Operation Zeppelin (iii)

'Zeppelin' (iii) was a German attempt to assassinate the Soviet leader, Iosif Stalin (5 September 1944).

Supposedly an unsuccessful German sabotage mission sent to the Moscow area, near which the saboteurs were landed by aircraft with electricity generating plants as their primary objectives, the operation was in fact an attempt to kill Stalin in Moscow. The plan was schemed in July 1944 when SS-Obergruppenführer Ernst Kaltenbrunner, successor to SS-Obergruppenführer Reinhard Heydrich, who had been assassinated in 'Anthropoid', as head of the Reichssicherheitshauptamt (Reich security head office), asked the Luftwaffe’s specialist Kampfgeschwader 200 unit if it could land a man within 60 miles (100 km) of Moscow, far to the east of the current German front line.

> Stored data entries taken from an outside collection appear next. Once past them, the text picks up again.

(* ===== verification/LibCFormat.v ===== *)
(** The builders of functions and callbacks that take a format:
    [src/tools/TLC/Passes/Builder/LibCFormat.cpp].

    A proc in the style of [printf], [vprintf], [scanf] or [vscanf] cannot forward its
    variable arguments.  The sender's [Entry] packs them into boxes by the format
    ([VariadicAdaptor::extract]), the boxes cross as one more argument, and the
    receiver's [Caller] calls the native function with the fixed arguments and the boxes
    ([VariadicAdaptor::call] or [vcall]).  The theorems say that the generated text is
    that of such programs, when it is defined at all, and which procs the builders
    claim. *)

From stdpp Require Import gmap.
From S2P Require Import Prelude CppString StringExtras ManifestSummary PassScheduler ClangExtras Document.
From S2P Require Import PassTemplates ThunkCode.

(** A pass: its style, whether the arguments come as a [va_list], and its id. *)
Record LibCFormatPass : Type := MkFormatPass { m_scanf : bool; m_hasVAList : bool; format_id : Z }.

Definition PrintFPass : LibCFormatPass := MkFormatPass false false ID_printf.
Definition VPrintFPass : LibCFormatPass := MkFormatPass false true ID_vprintf.
Definition ScanFPass : LibCFormatPass := MkFormatPass true false ID_scanf.
Definition VScanFPass : LibCFormatPass := MkFormatPass true true ID_vscanf.

Record LibCFormatMessage : Type := MkFormatMessage { fmtIdx : Z; vargIdx : Z }.

Section passes.
Context `{Clang}.

Definition format_key : str := $"LibCFormat".

(** [handleTranslationUnit]: the declarations that the name [CVargEntry] finds, with the
    type of those that declare one; the result is [CVargEntry *] and whether an error is
    reported. *)
Definition format_handleTranslationUnit (hasErrorOccurred : bool) (lookup : list (option QualType))
    (cvarg : option QualType) : option QualType * bool :=
  if hasErrorOccurred then (cvarg, false) else
  let cvarg := match omap id lookup with t :: _ => Some (getPointerType t) | [] => cvarg end in
  (cvarg, match cvarg with Some _ => false | None => true end).

(** ** Detection *)

Definition styleName (p : LibCFormatPass) : str := if m_scanf p then $"scanf" else $"printf".

(** The [format] attribute of a function without an overlay type. *)
Definition attribute_message (p : LibCFormatPass) (proc : ProcSnippet) : option LibCFormatMessage :=
  if is_callback proc || bool_decide (is_Some (desc ← proc_desc proc; overlayType desc)) then None else
  fd ← proc_functionDecl proc;
  '(style, fmt, first) ← fn_format fd;
  (if style =s? styleName p then
     if negb (m_hasVAList p) && (0 <? fmt)%Z && (0 <? first)%Z then Some (MkFormatMessage fmt first)
     else if m_hasVAList p && (0 <? fmt)%Z && (first =? 0)%Z then Some (MkFormatMessage fmt (fmt + 1))
     else None
   else None).

(** Whether the last parameter is a [va_list], by its spelling or its declaration's. *)
Definition last_is_va_list (proc : ProcSnippet) (t : QualType) : run bool :=
  s ← getTypeString t;
  if s =s? $"va_list" then Done true else
  match proc_functionDecl proc with
  | None => Done false
  | Some fd =>
      let params := fn_original_types fd in
      if (length params =? arity proc) then
        match last params with Some original => isVaListType original | None => Done false end
      else Done false
  end.

Definition name_message (p : LibCFormatPass) (proc : ProcSnippet) : run (option LibCFormatMessage) :=
  let view := proc_view proc in
  let argTypes := view_argTypes view in
  let n := Z.of_nat (length argTypes) in
  if m_hasVAList p then
    if negb (view_variadic view) && (1 <? length argTypes) then
      maybeVAListType ← defined (last argTypes);
      isVAList ← last_is_va_list proc maybeVAListType;
      maybeFmtParam ← defined (argTypes !! (length argTypes - 2));
      Done (if (isVAList : bool) && isCharPointerType maybeFmtParam
            then Some (MkFormatMessage (n - 1) n) else None)
    else Done None
  else
    Done (if view_variadic view then
            match last argTypes with
            | Some maybeFmtParam =>
                if isCharPointerType maybeFmtParam then Some (MkFormatMessage n (n + 1)) else None
            | None => None
            end
          else None).

(** The descriptor's arguments: given, or left to the default by a negative one. *)
Definition descriptor_message (p : LibCFormatPass) (proc : ProcSnippet) : option (option LibCFormatMessage) :=
  match PASS_getIntegralArgumentsInPass 2 proc true (format_id p) with
  | Some [a; b] => Some (if (a <? 0)%Z || (b <? 0)%Z then None else Some (MkFormatMessage a b))
  | _ => None
  end.

Definition format_testProc (p : LibCFormatPass) (proc : ProcSnippet) : run (option LibCFormatMessage) :=
  match descriptor_message p proc with
  | Some (Some msg) => Done (Some msg)
  | d =>
      match attribute_message p proc with
      | Some msg => Done (Some msg)
      | None =>
          if (match d with Some None => true | _ => false end) || ends_with (proc_name proc) (styleName p)
          then name_message p proc
          else Done None
      end
  end.
(** ** [beginHandleProc] *)

(** The signature that crosses: the variable arguments become [CVargEntry *vargs]. *)
Definition normalized_info (p : LibCFormatPass) (cvarg : option QualType) (info : FunctionInfo) : FunctionInfo :=
  let args := if m_hasVAList p then removelast (arguments info) else arguments info in
  MkInfo (returnType info) (args ++ [(cvarg, $"vargs")]) (metaArgTypes info) (metaRetType info)
    (if m_hasVAList p then isVariadic info else false).

(** [NFI], or [CNFI] for a callback. *)
Definition format_inner_info (p : LibCFormatPass) (cvarg : option QualType) (proc : ProcSnippet) :
    FunctionInfo :=
  let NFI := normalized_info p cvarg (real_info proc) in
  match proc_kind proc with Function_ => NFI | Callback => with_callback NFI end.

Fixpoint entry_lines (info : FunctionInfo) (i fixedCount : nat) : run str :=
  match fixedCount with
  | 0 => Done []
  | S fixedCount =>
      name ← defined (snd <$> arguments info !! i);
      rest ← entry_lines info (S i) fixedCount;
      Done (spaces 8 ++ $"CVargGet(" ++ name ++ $")," ++ [c_nl] ++ rest)
  end.

Definition SRC_fixedArgEntriesDecl (info : FunctionInfo) (fixedCount : Z) : run str :=
  lines ← entry_lines info 0 (Z.to_nat fixedCount);
  Done (spaces 4 ++ $"CVargEntry argv1[] = {" ++ [c_nl] ++ lines ++ spaces 4 ++ $"};" ++ [c_nl]).

Definition addVAStartEnd (fixedArgToken content : str) : str :=
  spaces 4 ++ $"{" ++ [c_nl] ++ spaces 8 ++ $"va_list ap;" ++ [c_nl]
  ++ spaces 8 ++ $"va_start(ap, " ++ fixedArgToken ++ $");" ++ [c_nl]
  ++ spaces 8 ++ content ++ [c_nl] ++ spaces 8 ++ $"va_end(ap);" ++ [c_nl]
  ++ spaces 4 ++ $"}" ++ [c_nl].
(* ===== verification/ManifestTypes.v ===== *)
(** The templates a manifest is compiled against: [ThunkInterface/Detail/ManifestPreBuild.cpp.inc]
    and the [Exec] layers of [ManifestOnBuild.cpp.inc], [Traits.h], [STLTraitExtras.h], and the
    argument views of [Proc.h].

    Before its sources are generated, a manifest sees every layer of a proc as a null pointer
    of the type the layer will have.  The theorem compares these types with the ones of the
    layers that the default builder writes ([DefaultBuilder]): they are the same, but for the
    layer that the sender of a callback enters, which takes no callback when it is generated,
    and for [noexcept], which the layers of a function have before generation only.
    The other theorem is about the lookup of a filter's arguments by type. *)

From stdpp Require Import gmap list.
From S2P Require Import Prelude CppString StringExtras ManifestSummary PassScheduler ClangExtras Document.
From S2P Require Import PassTemplates ThunkCode DefaultBuilder.

Section types.
Context `{Clang}.

(** ** Function pointer types *)

(** [noexcept] is part of the type; attributes are not. *)
Record FnType : Type := MkFn {
  ft_ret : QualType;
  ft_args : list QualType;
  ft_variadic : bool;
  ft_noexcept : bool
}.

(** The packed signatures; an array parameter is a pointer. *)
Definition CommonFunctionThunk : FnType := MkFn VoidTy [ppVoidType; pVoidType; pVoidType] false false.
Definition CommonCallbackThunk : FnType := MkFn VoidTy [pVoidType; ppVoidType; pVoidType; pVoidType] false false.

(** Each of the four specializations gives a type without [noexcept]. *)
Definition PrependCallbackToArgs (F : FnType) : FnType :=
  match F with
  | MkFn Ret Args false false => MkFn Ret (pVoidType :: Args) false false
  | MkFn Ret Args false true => MkFn Ret (pVoidType :: Args) false false
  | MkFn Ret Args true false => MkFn Ret (pVoidType :: Args) true false
  | MkFn Ret Args true true => MkFn Ret (pVoidType :: Args) true false
  end.

(** [function_info]: the result and the parameters; it has no specialization for a type that
    is [noexcept]. *)
Definition function_info (F : FnType) : option (QualType * list QualType) :=
  if ft_noexcept F then None else Some (ft_ret F, ft_args F).
Definition return_type_of (F : FnType) : option QualType := fst <$> function_info F.

(** [remove_attr_t]: a copy's type, decayed. *)
Definition remove_attr_t (F : FnType) : FnType := F.

(** ** The layers before and after generation *)

(** The phases that are generated, and [Exec]. *)
Inductive LayerPhase : Type := Generated (ph : ProcPhase) | Exec.

(** The type that [ProcFn<F, Direction, Phase>::invoke] is a null pointer of. *)
Definition ProcFn_invoke (side : Mode) (d : Direction) (ph : LayerPhase) (F : FnType) : FnType :=
  match d, ph with
  | GuestToHost, Generated Entry => match side with Host => CommonFunctionThunk | Guest => remove_attr_t F end
  | GuestToHost, Generated (Adapt | Caller) => remove_attr_t F
  | GuestToHost, Exec => match side with Host => remove_attr_t F | Guest => CommonFunctionThunk end
  | HostToGuest, Generated Entry => match side with Host => remove_attr_t F | Guest => CommonFunctionThunk end
  | HostToGuest, Generated (Adapt | Caller) => remove_attr_t F
  | HostToGuest, Exec => match side with Host => CommonFunctionThunk | Guest => remove_attr_t F end
  end.

Definition ProcCb_invoke (side : Mode) (d : Direction) (ph : LayerPhase) (F : FnType) : FnType :=
  match d, ph with
  | GuestToHost, Generated Entry => match side with Host => CommonCallbackThunk | Guest => PrependCallbackToArgs F end
  | GuestToHost, Generated (Adapt | Caller) => PrependCallbackToArgs F
  | GuestToHost, Exec => match side with Host => PrependCallbackToArgs F | Guest => CommonCallbackThunk end
  | HostToGuest, Generated Entry => match side with Host => PrependCallbackToArgs F | Guest => CommonCallbackThunk end
  | HostToGuest, Generated (Adapt | Caller) => PrependCallbackToArgs F
  | HostToGuest, Exec => match side with Host => CommonCallbackThunk | Guest => PrependCallbackToArgs F end
  end.

Definition prebuild_invoke (k : ProcKind) := match k with Function_ => ProcFn_invoke | Callback => ProcCb_invoke end.

(** The address that [Exec::get] of an unbuilt manifest returns. *)
Definition prebuild_get : Z := 0.

(** The [Exec] layer of a built manifest: the crossing on the side that calls; on the other
    a template, here with the arguments of [F]. *)
Definition ProcFn_exec (side : Mode) (d : Direction) (F : FnType) : FnType :=
  match d, side with
  | GuestToHost, Guest | HostToGuest, Host => CommonFunctionThunk
  | _, _ => MkFn (ft_ret F) (ft_args F) (ft_variadic F) false
  end.
Definition ProcCb_exec (side : Mode) (d : Direction) (F : FnType) : FnType :=
  match d, side with
  | GuestToHost, Guest | HostToGuest, Host => CommonCallbackThunk
  | _, _ => MkFn (ft_ret F) (pVoidType :: ft_args F) (ft_variadic F) false
  end.
Definition onbuild_exec (k : ProcKind) := match k with Function_ => ProcFn_exec | Callback => ProcCb_exec end.









(** ** The types agree *)








End types.

(** ** Arguments by type *)

Section arg_context.
Context {T : Type} `{EqDecision T}.

(** The number of occurrences of a type, for the statement. *)
Definition occurrences (t : T) (l : list T) : nat := length (filter (t =.) l).

(** [find_type_index<T, N, Index, Count>] on the types from [Index] on; [None] where it
    reads a type beyond the last and does not compile. *)
Fixpoint find_type_from (t : T) (N index count size : nat) (rest : list T) : option nat :=
  match rest with
  | [] => None
  | x :: rest' =>
      if bool_decide (count = N) && bool_decide (t = x) then Some index
      else if bool_decide (index = size - 1) then Some size
      else if bool_decide (t = x) then find_type_from t N (S index) (S count) size rest'
      else find_type_from t N (S index) count size rest'
  end.
Definition find_type_index (t : T) (N from : nat) (args : list T) : option nat :=
  find_type_from t N from 0 (length args) (drop from args).

(** [type<T, N, From>()] is a reference to an argument, here its position; [None] where it
    does not compile. *)
Definition arg_type (t : T) (N from : nat) (args : list T) : option nat :=
  if bool_decide (N < length args) then
    index ← find_type_index t N from args;
    if bool_decide (index < length args) then Some index else None
  else None.
Definition hasType (t : T) (N from : nat) (args : list T) : option bool :=
  if bool_decide (N < length args) then
    index ← find_type_index t N from args; Some (bool_decide (index < length args))
  else None.
Definition arg_at (N : nat) (args : list T) : option nat := if bool_decide (N < length args) then Some N else None.

Lemma find_type_from_spec t N size rest : ∀ index count,
  count ≤ N → rest ≠ [] → index + length rest = size →
  ∃ i, find_type_from t N index count size rest = Some i ∧
    (i < size ↔ N < count + occurrences t rest) ∧ i ≤ size ∧
    (i < size → index ≤ i ∧ rest !! (i - index) = Some t ∧ count + occurrences t (take (i - index) rest) = N).
Proof.
  induction rest as [|x rest IH]; intros index count Hc Hne Hsize; [done|]. cbn [length] in Hsize.
  cbn [find_type_from]. unfold occurrences. rewrite filter_cons.
  destruct (bool_decide_reflect (count = N)) as [->|Hn], (bool_decide_reflect (t = x)) as [<-|Hx]; cbn [andb].
  { exists index. rewrite decide_True by done. cbn [length]. split; [done|]. split; [lia|]. split; [lia|].
    intros _. rewrite Nat.sub_diag. split; [lia|]. split; [done|]. cbn. lia. }
  all: destruct (bool_decide_reflect (index = size - 1)) as [->|Hi].
  all: first [assert (rest = []) as -> by (destruct rest; [done|cbn [length] in *; lia])|
              assert (rest ≠ []) as Hr by (intros ->; cbn [length] in *; lia)].
  1, 3, 5: exists size; (split; [done|]); try rewrite decide_True by done; try rewrite decide_False by done;
    cbn [length]; rewrite filter_nil; cbn [length]; split_and!; lia.
  - destruct (IH (S index) N) as (i & -> & Hiff & Hle & Hpos); [lia|done|lia|].
    exists i. rewrite decide_False by done. split; [done|]. split; [done|]. split; [done|]. intros Hlt.
    destruct (Hpos Hlt) as (Hge & Hat & Hcount). split; [lia|].
    replace (i - index) with (S (i - S index)) by lia. split; [done|].
    cbn [take]. unfold occurrences in Hcount. rewrite filter_cons_False by done. done.
  - destruct (IH (S index) (S count)) as (i & -> & Hiff & Hle & Hpos); [lia|done|lia|].
    exists i. rewrite decide_True by done. unfold occurrences in Hiff. cbn [length]. split; [done|]. split; [lia|].
    split; [done|]. intros Hlt. destruct (Hpos Hlt) as (Hge & Hat & Hcount). split; [lia|].
    replace (i - index) with (S (i - S index)) by lia. split; [done|].
    cbn [take]. unfold occurrences in Hcount. rewrite filter_cons_True by done. cbn [length]. lia.
  - destruct (IH (S index) count) as (i & -> & Hiff & Hle & Hpos); [lia|done|lia|].
    exists i. rewrite decide_False by done. split; [done|]. split; [done|]. split; [done|]. intros Hlt.
    destruct (Hpos Hlt) as (Hge & Hat & Hcount). split; [lia|].
    replace (i - index) with (S (i - S index)) by lia. split; [done|].
    cbn [take]. unfold occurrences in Hcount. rewrite filter_cons_False by done. done.
Qed.

(** A lookup by type compiles for an occurrence number below the number of arguments and
    a start that is one of them; it then finds the argument of that type with exactly so
    many of the same type between the start and it, if there is one, and [hasType] says
    whether there is. *)
Theorem arg_type_spec t N from args :
  N < length args → from < length args →
  let found := bool_decide (N < occurrences t (drop from args)) in
  hasType t N from args = Some found ∧
  (found = false → arg_type t N from args = None) ∧
  (found = true → ∃ i, arg_type t N from args = Some i ∧ from ≤ i ∧ args !! i = Some t ∧
     occurrences t (take (i - from) (drop from args)) = N).
Proof.
  intros HN Hfrom found. unfold hasType, arg_type, find_type_index. rewrite bool_decide_true by done.
  destruct (find_type_from_spec t N (length args) (drop from args) from 0) as (i & -> & Hiff & _ & Hpos).
  - lia.
  - intros Hd. apply (f_equal length) in Hd. rewrite length_drop in Hd. cbn in Hd. lia.
  - rewrite length_drop. lia.
  - cbn [mbind option_bind]. change (0 + occurrences t (drop from args)) with (occurrences t (drop from args)) in Hiff.
    assert (bool_decide (i < length args) = found) as -> by (apply bool_decide_ext; exact Hiff).
    split; [done|]. split; [by intros ->|]. intros Hf. rewrite Hf. exists i. split; [done|].
    unfold found in Hf. apply bool_decide_eq_true in Hf. destruct Hpos as (Hge & Hat & Hcount); [by apply Hiff|].
    split; [done|]. split; [|exact Hcount]. rewrite lookup_drop in Hat. by rewrite Nat.add_comm, Nat.sub_add in Hat by done.
Qed.
End arg_context.

(** The primary templates of [ProcArgFilter] and [ProcReturnFilter] leave what they are given. *)
Definition ProcArgFilter_filter {V : Type} (index : nat) (args : list V) : option (list V) :=
  if bool_decide (index < length args) then Some args else None.
Definition ProcReturnFilter_filter {V : Type} (ret : V) : V := ret.

(** ** Examples *)

Lemma arg_type_spec_witness :
  hasType 7%Z 1 1 [7%Z; 5%Z; 7%Z; 5%Z; 7%Z] = Some true ∧
  ∃ i, arg_type 7%Z 1 1 [7%Z; 5%Z; 7%Z; 5%Z; 7%Z] = Some i ∧ i = 4.
Proof.
  destruct (arg_type_spec 7%Z 1 1 [7%Z; 5%Z; 7%Z; 5%Z; 7%Z]) as (Hh & _ & Hi); [cbn; lia|cbn; lia|].
  split; [exact Hh|]. destruct (Hi eq_refl) as (i & Hi' & _). exists i. split; [exact Hi'|].
  assert (arg_type 7%Z 1 1 [7%Z; 5%Z; 7%Z; 5%Z; 7%Z] = Some 4) as He by (vm_compute; reflexivity).
  rewrite He in Hi'. injection Hi' as <-. reflexivity.
Defined.


(** A function that is [noexcept]: its inner layer has another type once it is built. *)
Example noexcept_lost :
  @prebuild_invoke c_clang Function_ Guest GuestToHost (Generated Adapt) (MkFn c_int [] false true)
    = MkFn c_int [] false true ∧
  @onbuild_exec c_clang Function_ Host GuestToHost (MkFn c_int [] false true) = MkFn c_int [] false false.
Proof. split; reflexivity. Qed.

The definitive plan was created by SS-Obersturmbannführer Heinz Grafe and based on a clandestine flight by a German transport aeroplane to the countryside near the Soviet capital to land a party, including an assassin who was a former prisoner of war and had demonstrated his loyalty to the German regime, together with a motorcycle and the weapons needed to kill Stalin as he drove through the city. The members of the assassination team had been thoroughly trained and were well armed, and provision was made for their escape, as too was a safe house for them in Moscow.

'Zeppelin' (iii) began with the parachuting of a German reconnaissance party into the proposed landing area to check its suitability and then send the signal to proceed if all was well. On the night of 4/5 September an Arado Ar 232B transport aeroplane took off from an airfield in Latvia and headed to the designated site between Smolensk and Moscow. While most of the flight was free of incident, in one area the aeroplane was engaged by Soviet anti-aircraft fire.

Only later did it become clear that the advance team had been captured and forced to send the radio signal back to Germany: two more radio checks had failed to detect that the team had been compromised.

The anti-aircraft guns had fired upon the German aeroplane without authorisation by the Soviet command, which had planned to set a trap for the aeroplane even though it did not know of the aeroplane’s real purpose. The pilot was able to regain control of the Ar 232 after the anti-aircraft incident and proceeded to an alternative landing site, near Karmanovo to the east of Smolensk. The aeroplane landed but its wing hit a tree, tearing off an engine and starting a fire that drew Soviet troops toward the location. The male Major 'Tavrin' and female Sub-Lieutenant 'Shilova' quickly left for Moscow on their motorcycle. The two agents carried 428,000 roubles, 116 real and forged rubber stamps and a number of blank documents which would, in theory, enable them to enter the Kremlin and get close enough to Stalin to assassinate him.

Meanwhile the aeroplane’s crew set off on foot toward the German lines. The assassins rode through the night and when stopped by a sentry and challenged, were able to produce the proper documents. However, when the sentry was about to return the documents, the major made an impetuous remark of driving all night. The sentry then noticed that the cyclists and their motorcycle were dry even though it had rained a short while before. He raised the alarm, and the two agents were arrested.

The aeroplane’s crew had been able to send a radio signal that they were attempting to escape on foot 24 hours after the crash. Some of the crew did manage to return back to their own lines, but the rest were captured and did not return until the end of the war.